Department of Laboratory Medicine, Kaohsiung Medical University Hospital, Kaohsiung Medical University, Kaohsiung, Taiwan.
Department of Laboratory Medicine, School of Medicine, College of Medicine, Kaohsiung Medical University, Kaohsiung, Taiwan.
J Food Drug Anal. 2019 Apr;27(2):510-517. doi: 10.1016/j.jfda.2018.12.004. Epub 2018 Dec 31.

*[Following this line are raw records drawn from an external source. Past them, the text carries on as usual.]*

(** C5, as the code has it.  For every [dumpbin] output the scan raises
    nothing and records, in order, the stripped lines that come after the
    first line containing "Image has the following dependencies:" and that
    end in ".dll", do not begin with "Summary" and do not themselves contain
    the marker.  So every recorded name is a line after a marker line, is not
    a "Summary" line and ends in ".dll"; and every such line is recorded,
    wherever it stands: a line beginning "Summary" is passed over without
    ending the scan. *)
Theorem windows_scan :
  forall (out : string),
    let lines := map PyStr.strip (PyStr.splitlines out) in
    exists deps : list Dependency,
      windows_parse out = inr deps
      /\ deps = map windows_dependency (filter recordable (after_marker lines))
      /\ (forall d, In d deps ->
            path d = None
            /\ PyStr.contains deps_marker (name d) = false
            /\ PyStr.startswith (name d) "Summary" = false
            /\ PyStr.endswith (name d) ".dll" = true
            /\ exists before after m,
                 lines = (before ++ name d :: after)%list
                 /\ In m before /\ PyStr.contains deps_marker m = true)
      /\ (forall before l after m,
            lines = (before ++ l :: after)%list ->
            In m before -> PyStr.contains deps_marker m = true ->
            PyStr.contains deps_marker l = false ->
            PyStr.startswith l "Summary" = false ->
            PyStr.endswith l ".dll" = true ->
            In l (map name deps)).
Proof.
  intros out lines.
  exists (map windows_dependency (filter recordable (after_marker lines))).
  split; [apply windows_parse_eq|]. split; [reflexivity|]. split.
  - intros d Hd. apply in_map_iff in Hd as [l [<- Hl]].
    apply filter_In in Hl as [Hin Hrec].
    apply recordable_true in Hrec as [Hm [Hs He]].
    apply after_marker_In in Hin as [before [after [Heq [m [Hm1 Hm2]]]]].
    simpl; repeat split; try assumption.
    exists before, after, m; repeat split; assumption.
  - intros before l after m Heq Hin Hm Hl Hs He.
    rewrite map_map; simpl. rewrite map_id.
    apply filter_In; split.
    + rewrite Heq; exact (In_after_marker before after l m Hin Hm).
    + apply recordable_true; repeat split; assumption.
Qed.

(** C5 fails on the "Summary" clause: in this listing [late.dll] stands
    after the line "Summary", and it is recorded. *)
Lemma windows_records_after_summary :
  map PyStr.strip (PyStr.splitlines dumpbin_dll_after_summary)
  = ["Image has the following dependencies:"; ""; "KERNEL32.dll"; "";
     "Summary"; ""; "1000 .data"; "late.dll"]
  /\ windows_parse dumpbin_dll_after_summary
     = inr [mkDependency "KERNEL32.dll" None true;
            mkDependency "late.dll" None false]
  /\ dependencies (fst (_verify_windows (mkVerifier "app.exe" false "Windows")
                          (host_printing dumpbin_dll_after_summary)))
     = [mkDependency "KERNEL32.dll" None true;
        mkDependency "late.dll" None false].
Proof. repeat split; reflexivity. Qed.

(** ** The count in the message *)

(** [str(n)] determines [n]. *)
Lemma of_nat_inj (n m : nat) : PyStr.of_nat n = PyStr.of_nat m -> n = m.
Proof.
  unfold PyStr.of_nat; intros H.
  apply (f_equal NilEmpty.uint_of_string) in H.
  rewrite !NilEmpty.usu in H. injection H as H.
  now apply Unsigned.to_uint_inj.
Qed.

Lemma macos_evaluate_dependencies (self : StaticLinkingVerifier) (deps : list Dependency) :
  dependencies (macos_evaluate self deps) = deps.
Proof.
  unfold macos_evaluate.
  destruct (non_system deps); [destruct (_ <=? 3)|]; reflexivity.
Qed.

Lemma macos_evaluate_non_system (self : StaticLinkingVerifier) (deps : list Dependency) :
  non_system deps <> [] ->
  status (macos_evaluate self deps) = ERROR
  /\ message (macos_evaluate self deps)
     = "Dynamic binary with " ++ PyStr.of_nat (length (non_system deps))
       ++ " third-party dependencies".
Proof.
  unfold macos_evaluate.
  destruct (non_system deps); [congruence | split; reflexivity].
Qed.

(** The results [_verify_macos] can return that carry a non-system
    dependency: the ERROR with the count, or the single-entry case. *)
Lemma _verify_macos_with_non_system (self : StaticLinkingVerifier) (host : Host) :
  let r := fst (_verify_macos self host) in
  non_system (dependencies r) <> [] ->
  (status r = ERROR
   /\ message r = "Dynamic binary with "
                  ++ PyStr.of_nat (length (non_system (dependencies r)))
                  ++ " third-party dependencies")
  \/ (exists d p, dependencies r = [d] /\ path d = Some p
                  /\ PyStr.contains "/usr/lib/libSystem.B.dylib" p = true
                  /\ status r = SUCCESS).
Proof.
  unfold _verify_macos; simpl.
  destruct (subprocess_run host ["otool"; "-L"; self_binary self]) as [e|result]; simpl.
  - destruct e; simpl; absurd_empty.
  - unfold macos_body. destruct (negb _); simpl; [absurd_empty|].
    destruct (_ <=? 1); simpl; [absurd_empty|].
    destruct (macos_parse _) as [e|deps]; simpl; [destruct e; simpl; absurd_empty|].
    assert (Hev : non_system (dependencies (macos_evaluate self deps)) <> [] ->
                  status (macos_evaluate self deps) = ERROR
                  /\ message (macos_evaluate self deps)
                     = "Dynamic binary with "
                       ++ PyStr.of_nat
                            (length (non_system (dependencies (macos_evaluate self deps))))
                       ++ " third-party dependencies")
      by (rewrite macos_evaluate_dependencies; apply macos_evaluate_non_system).
    destruct (length deps =? 1) eqn:Hlen; simpl; [|left; now apply Hev].
    destruct deps as [|d [|d' deps]]; try discriminate Hlen; simpl.
    unfold in_path; destruct (path d) as [p|] eqn:Hp; simpl; [|absurd_empty].
    destruct (PyStr.contains "/usr/lib/libSystem.B.dylib" p) eqn:Hc; simpl.
    + intros _; right; exists d, p; repeat split; assumption.
    + left; now apply Hev.
Qed.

Vitamin D has been considered to regulate calcium and phosphorus homeostasis and to preserve skeletal integrity. Serum 25-hydroxyvitamin D (25(OH)D) is the best indicator of vitamin D levels. The association of serum 25(OH)D deficiency with increased risk of type 1 diabetes (T1DM) and type 2 diabetes (T2DM) is controversial. We investigated serum 25(OH)D and 25(OH)D levels in diabetes patients by using liquid chromatography tandem mass spectrometry (LC-MS/MS). Serum 25(OH)D2 and 25(OH)D3 levels were measured with liquid chromatography tandem mass spectrometry in electrospray ionization positive mode. Chromatograms were separated using an ACE5 C18 column on a gradient of methanol. The total 25(OH)D levels were calculated as the sum of 25(OH)D3 and 25(OH)D2 levels. A total of 56 patients with T1DM and 41 patients with T2DM were enrolled in this study. There were 42 and 28 non-diabetic, age-matched volunteers who participated as the T1DM controls and the T2DM controls, respectively. The total 25(OH)D levels were lowest in the 21-40 age group. The levels of both 25(OH)D3 and the total 25(OH)D were significantly higher in the T1DM and T2DM groups than in the controls (p < 0.01 in T1DM and p < 0.05 in T2DM group, respectively). The 25(OH)D2 levels were only significantly higher in T1DM patients than in the controls. The percentages of vitamin D deficiency (total 25(OH)D less than 20 ng/mL) in the T1DM, T2DM, the T1DM controls and the T2DM controls were 7.1%, 0%, 14.3% and 3.6%, respectively. The percentages of vitamin D insufficiency (total 25(OH)D less than 30 ng/mL) in the T1DM, T2DM, the T1DM controls and the T2DM controls were 26.8%, 7.3%, 54.8% and 17.9%, respectively. The percentages of vitamin D deficiency and insufficiency were significantly lower in the T1DM patients than in the T1DM controls (p < 0.01). In the present study, both type 1 and type 2 diabetes patients had higher serum 25(OH)D levels and lower percentages of vitamin D deficiency/insufficiency.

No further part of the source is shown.